··· TASK DATA ···
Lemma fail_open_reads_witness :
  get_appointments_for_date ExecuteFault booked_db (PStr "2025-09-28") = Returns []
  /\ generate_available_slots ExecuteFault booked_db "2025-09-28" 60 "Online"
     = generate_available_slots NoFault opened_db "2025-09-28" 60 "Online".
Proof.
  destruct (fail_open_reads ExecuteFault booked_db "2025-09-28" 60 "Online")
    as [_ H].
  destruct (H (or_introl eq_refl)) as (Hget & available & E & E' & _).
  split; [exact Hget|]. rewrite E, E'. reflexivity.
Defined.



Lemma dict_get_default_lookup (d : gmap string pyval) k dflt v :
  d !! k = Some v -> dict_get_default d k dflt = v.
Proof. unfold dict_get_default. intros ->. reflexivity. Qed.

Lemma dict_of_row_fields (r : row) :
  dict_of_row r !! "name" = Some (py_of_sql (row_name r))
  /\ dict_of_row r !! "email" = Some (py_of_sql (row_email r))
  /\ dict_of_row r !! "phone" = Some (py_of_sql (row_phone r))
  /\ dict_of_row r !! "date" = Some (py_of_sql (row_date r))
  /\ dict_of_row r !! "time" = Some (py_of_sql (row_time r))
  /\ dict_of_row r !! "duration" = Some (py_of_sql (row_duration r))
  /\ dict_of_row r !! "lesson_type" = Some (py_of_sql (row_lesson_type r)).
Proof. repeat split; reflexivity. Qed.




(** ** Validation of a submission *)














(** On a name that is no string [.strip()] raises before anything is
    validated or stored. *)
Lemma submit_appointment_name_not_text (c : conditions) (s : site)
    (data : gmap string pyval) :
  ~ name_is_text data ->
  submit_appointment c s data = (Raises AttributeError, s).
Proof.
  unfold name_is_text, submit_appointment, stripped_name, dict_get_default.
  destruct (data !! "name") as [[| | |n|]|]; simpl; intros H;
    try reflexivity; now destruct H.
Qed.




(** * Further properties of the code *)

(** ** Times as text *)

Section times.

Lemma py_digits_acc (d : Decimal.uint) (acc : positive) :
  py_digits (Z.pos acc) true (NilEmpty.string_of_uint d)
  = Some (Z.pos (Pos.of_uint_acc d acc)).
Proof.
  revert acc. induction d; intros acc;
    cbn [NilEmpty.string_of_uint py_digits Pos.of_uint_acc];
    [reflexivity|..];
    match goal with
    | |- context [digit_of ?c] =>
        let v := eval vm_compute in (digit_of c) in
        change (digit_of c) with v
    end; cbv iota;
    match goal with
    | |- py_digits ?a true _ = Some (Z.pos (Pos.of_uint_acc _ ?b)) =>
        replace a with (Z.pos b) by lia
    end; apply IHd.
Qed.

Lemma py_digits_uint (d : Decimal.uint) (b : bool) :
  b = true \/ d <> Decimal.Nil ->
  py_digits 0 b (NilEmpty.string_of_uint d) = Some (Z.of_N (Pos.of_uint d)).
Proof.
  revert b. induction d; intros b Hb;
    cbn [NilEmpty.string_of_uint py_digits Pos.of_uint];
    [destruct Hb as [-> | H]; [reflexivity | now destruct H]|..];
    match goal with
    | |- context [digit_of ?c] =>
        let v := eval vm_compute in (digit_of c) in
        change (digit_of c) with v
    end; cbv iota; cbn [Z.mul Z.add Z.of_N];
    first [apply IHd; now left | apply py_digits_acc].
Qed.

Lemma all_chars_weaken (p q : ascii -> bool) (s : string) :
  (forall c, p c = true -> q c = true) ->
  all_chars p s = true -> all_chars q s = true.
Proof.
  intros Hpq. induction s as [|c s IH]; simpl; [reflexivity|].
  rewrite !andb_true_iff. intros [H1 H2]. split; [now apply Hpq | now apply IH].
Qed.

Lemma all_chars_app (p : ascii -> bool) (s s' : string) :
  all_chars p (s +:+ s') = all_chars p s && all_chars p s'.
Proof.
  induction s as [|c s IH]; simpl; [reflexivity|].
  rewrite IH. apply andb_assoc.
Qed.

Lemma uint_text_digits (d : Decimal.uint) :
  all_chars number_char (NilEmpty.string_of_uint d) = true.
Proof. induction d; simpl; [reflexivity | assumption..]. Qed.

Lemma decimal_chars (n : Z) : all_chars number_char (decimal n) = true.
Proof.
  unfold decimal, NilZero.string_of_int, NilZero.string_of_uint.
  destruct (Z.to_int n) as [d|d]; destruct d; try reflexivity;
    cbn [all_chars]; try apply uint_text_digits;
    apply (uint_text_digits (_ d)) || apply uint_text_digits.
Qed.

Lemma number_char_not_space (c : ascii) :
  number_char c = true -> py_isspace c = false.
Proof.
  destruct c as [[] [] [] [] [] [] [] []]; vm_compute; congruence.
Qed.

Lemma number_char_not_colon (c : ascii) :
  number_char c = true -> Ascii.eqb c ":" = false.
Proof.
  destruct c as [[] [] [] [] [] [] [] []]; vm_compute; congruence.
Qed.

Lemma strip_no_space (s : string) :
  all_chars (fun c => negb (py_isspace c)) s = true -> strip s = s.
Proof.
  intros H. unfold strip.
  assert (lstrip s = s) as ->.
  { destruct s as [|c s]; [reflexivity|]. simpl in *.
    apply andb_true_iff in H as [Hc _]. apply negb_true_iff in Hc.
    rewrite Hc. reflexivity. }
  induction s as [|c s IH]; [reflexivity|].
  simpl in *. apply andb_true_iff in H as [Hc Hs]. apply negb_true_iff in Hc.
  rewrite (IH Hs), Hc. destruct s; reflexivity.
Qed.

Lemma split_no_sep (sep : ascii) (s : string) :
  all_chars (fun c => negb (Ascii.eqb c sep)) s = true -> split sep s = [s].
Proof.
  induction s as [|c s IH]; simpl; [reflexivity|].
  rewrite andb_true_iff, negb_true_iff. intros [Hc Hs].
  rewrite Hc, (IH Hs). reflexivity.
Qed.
···
··· TASK DATA ···
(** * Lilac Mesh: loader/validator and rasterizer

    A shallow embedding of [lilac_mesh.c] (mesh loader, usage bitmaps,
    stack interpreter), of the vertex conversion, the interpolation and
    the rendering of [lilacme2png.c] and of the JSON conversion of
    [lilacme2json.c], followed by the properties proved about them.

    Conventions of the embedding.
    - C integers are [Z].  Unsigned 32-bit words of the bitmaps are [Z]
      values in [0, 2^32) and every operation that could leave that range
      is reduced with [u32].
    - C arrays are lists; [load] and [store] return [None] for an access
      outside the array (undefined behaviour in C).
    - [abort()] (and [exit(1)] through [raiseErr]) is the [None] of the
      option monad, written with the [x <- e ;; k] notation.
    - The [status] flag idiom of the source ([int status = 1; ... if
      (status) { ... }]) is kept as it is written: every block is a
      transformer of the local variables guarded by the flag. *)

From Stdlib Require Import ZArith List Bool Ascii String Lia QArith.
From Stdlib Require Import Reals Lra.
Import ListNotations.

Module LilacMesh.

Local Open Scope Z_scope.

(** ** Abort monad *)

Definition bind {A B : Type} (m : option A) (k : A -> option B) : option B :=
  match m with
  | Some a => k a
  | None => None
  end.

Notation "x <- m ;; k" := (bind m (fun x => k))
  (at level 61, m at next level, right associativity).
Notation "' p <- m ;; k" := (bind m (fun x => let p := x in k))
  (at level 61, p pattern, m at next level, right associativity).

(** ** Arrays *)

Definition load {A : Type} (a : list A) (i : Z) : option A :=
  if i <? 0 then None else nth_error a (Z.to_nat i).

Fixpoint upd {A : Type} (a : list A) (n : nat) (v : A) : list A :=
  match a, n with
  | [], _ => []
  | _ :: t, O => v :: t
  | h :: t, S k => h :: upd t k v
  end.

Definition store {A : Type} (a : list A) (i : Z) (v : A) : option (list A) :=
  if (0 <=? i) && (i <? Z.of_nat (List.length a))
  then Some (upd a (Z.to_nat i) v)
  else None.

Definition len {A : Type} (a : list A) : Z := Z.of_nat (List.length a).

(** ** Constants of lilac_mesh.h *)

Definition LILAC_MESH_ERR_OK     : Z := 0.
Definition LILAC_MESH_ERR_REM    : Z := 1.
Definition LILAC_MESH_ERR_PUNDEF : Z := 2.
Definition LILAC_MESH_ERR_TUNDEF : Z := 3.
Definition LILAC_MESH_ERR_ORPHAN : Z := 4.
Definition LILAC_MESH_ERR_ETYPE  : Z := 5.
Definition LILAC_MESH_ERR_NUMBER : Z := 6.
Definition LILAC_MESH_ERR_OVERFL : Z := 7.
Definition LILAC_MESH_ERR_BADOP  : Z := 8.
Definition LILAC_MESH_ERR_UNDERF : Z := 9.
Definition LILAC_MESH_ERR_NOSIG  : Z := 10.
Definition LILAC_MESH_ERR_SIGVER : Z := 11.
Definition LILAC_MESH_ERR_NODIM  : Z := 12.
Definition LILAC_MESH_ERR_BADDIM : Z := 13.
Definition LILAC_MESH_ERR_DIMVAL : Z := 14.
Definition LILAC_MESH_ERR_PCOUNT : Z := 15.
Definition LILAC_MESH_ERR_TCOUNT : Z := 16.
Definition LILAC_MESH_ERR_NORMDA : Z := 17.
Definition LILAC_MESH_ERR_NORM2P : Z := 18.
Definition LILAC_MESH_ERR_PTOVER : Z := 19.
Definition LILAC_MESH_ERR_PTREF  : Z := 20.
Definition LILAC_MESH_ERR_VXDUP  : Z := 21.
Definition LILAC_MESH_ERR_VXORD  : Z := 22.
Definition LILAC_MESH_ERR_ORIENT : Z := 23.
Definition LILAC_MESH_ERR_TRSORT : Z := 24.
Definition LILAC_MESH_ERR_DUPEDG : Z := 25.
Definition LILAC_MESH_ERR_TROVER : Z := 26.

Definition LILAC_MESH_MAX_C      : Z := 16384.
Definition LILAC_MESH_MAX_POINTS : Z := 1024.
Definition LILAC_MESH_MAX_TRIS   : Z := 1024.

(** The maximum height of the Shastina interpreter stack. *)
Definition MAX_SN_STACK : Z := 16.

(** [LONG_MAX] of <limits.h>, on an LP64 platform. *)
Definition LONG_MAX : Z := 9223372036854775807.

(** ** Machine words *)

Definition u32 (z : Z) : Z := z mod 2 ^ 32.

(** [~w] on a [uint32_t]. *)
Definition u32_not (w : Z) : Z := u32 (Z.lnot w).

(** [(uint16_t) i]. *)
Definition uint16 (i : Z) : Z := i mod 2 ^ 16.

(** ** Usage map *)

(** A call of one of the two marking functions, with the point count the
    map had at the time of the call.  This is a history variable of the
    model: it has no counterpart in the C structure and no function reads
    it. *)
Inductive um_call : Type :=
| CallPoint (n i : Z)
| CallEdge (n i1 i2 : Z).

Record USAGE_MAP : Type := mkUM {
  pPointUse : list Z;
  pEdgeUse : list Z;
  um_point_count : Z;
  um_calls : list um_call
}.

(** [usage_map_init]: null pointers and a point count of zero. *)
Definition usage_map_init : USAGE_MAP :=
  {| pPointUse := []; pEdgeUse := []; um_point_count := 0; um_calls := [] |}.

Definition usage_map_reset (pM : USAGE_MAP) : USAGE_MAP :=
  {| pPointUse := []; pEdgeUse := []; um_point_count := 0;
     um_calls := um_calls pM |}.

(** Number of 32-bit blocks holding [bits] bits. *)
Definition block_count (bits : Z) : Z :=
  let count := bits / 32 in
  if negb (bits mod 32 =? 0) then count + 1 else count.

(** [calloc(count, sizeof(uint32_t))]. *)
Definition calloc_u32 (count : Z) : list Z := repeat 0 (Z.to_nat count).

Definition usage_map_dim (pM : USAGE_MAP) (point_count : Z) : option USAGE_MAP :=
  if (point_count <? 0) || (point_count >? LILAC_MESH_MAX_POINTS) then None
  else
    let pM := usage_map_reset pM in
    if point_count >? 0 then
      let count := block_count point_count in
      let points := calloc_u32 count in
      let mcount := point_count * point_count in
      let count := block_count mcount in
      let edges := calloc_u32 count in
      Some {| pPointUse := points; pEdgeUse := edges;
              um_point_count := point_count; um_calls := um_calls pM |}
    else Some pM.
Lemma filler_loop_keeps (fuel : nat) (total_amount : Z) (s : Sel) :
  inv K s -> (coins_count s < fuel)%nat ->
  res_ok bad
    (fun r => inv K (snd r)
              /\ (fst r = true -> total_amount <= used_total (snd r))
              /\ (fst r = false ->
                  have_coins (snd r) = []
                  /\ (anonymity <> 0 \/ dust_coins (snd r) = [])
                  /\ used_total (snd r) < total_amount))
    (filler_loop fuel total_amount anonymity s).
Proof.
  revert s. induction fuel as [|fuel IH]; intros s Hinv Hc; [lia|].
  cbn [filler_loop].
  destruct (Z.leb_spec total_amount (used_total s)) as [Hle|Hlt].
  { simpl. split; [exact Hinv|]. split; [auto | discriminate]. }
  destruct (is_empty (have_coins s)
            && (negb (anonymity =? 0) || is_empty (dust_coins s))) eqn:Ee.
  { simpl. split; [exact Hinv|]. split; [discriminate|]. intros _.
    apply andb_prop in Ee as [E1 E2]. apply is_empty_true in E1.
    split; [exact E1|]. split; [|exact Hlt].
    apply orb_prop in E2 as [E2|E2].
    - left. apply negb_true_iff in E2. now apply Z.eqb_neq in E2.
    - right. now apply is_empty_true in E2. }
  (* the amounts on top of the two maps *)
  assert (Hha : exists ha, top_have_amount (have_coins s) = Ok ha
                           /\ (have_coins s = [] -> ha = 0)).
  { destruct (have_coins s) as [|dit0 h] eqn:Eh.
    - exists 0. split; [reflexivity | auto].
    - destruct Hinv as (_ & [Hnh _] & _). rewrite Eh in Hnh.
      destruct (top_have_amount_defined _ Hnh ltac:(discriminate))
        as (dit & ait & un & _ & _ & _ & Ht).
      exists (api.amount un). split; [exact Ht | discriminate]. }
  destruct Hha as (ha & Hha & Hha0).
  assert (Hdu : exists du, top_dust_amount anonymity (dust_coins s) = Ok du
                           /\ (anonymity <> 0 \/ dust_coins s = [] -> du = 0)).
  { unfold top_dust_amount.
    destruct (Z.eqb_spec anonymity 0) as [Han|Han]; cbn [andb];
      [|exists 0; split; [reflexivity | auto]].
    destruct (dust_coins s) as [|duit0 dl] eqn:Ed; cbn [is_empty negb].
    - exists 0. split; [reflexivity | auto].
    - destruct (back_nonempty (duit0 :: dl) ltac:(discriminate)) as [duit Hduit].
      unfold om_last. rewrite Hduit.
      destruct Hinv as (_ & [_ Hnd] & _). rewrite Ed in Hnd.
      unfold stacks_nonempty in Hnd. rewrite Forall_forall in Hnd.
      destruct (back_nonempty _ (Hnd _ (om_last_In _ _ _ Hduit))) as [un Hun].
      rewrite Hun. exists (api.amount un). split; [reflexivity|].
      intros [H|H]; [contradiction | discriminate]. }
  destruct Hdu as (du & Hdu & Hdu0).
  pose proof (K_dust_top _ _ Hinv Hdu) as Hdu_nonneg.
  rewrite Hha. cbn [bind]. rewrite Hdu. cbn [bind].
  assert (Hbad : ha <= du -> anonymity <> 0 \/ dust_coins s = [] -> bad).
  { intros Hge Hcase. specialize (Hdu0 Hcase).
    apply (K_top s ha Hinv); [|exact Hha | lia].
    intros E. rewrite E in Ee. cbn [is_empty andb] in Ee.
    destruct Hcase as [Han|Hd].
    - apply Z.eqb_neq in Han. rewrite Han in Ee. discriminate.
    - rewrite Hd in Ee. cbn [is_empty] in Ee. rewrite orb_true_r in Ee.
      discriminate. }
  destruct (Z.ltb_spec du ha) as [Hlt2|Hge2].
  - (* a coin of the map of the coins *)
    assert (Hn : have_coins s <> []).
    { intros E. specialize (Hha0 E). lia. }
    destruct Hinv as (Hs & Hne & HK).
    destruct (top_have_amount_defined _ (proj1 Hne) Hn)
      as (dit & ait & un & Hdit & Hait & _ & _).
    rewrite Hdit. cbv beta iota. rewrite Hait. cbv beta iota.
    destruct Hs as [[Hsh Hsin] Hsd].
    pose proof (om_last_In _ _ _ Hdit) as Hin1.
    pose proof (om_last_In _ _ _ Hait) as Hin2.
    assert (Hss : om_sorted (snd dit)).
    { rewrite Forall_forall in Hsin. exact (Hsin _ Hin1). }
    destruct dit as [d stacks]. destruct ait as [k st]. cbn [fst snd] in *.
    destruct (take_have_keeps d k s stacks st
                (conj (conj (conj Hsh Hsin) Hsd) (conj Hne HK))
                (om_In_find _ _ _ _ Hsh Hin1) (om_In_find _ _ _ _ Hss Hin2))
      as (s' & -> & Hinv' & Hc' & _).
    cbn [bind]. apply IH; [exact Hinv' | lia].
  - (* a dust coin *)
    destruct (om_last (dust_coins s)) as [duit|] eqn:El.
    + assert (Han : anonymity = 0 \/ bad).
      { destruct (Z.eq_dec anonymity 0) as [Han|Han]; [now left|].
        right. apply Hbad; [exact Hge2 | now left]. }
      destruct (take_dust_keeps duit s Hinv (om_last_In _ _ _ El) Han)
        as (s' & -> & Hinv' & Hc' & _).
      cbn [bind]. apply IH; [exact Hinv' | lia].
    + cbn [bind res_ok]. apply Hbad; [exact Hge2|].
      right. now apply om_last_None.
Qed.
···
> _TASK INSTRUCTIONS_:
In the data above, retype exactly and only the lines between the one holding "exists (api.amount un). split; [exact" and the one holding "- destruct (back_nonempty", inclusive.

> _ANSWER FOR THE TASK_:
      exists (api.amount un). split; [exact Ht | discriminate]. }
  destruct Hha as (ha & Hha & Hha0).
  assert (Hdu : exists du, top_dust_amount anonymity (dust_coins s) = Ok du
                           /\ (anonymity <> 0 \/ dust_coins s = [] -> du = 0)).
  { unfold top_dust_amount.
    destruct (Z.eqb_spec anonymity 0) as [Han|Han]; cbn [andb];
      [|exists 0; split; [reflexivity | auto]].
    destruct (dust_coins s) as [|duit0 dl] eqn:Ed; cbn [is_empty negb].
    - exists 0. split; [reflexivity | auto].
    - destruct (back_nonempty (duit0 :: dl) ltac:(discriminate)) as [duit Hduit].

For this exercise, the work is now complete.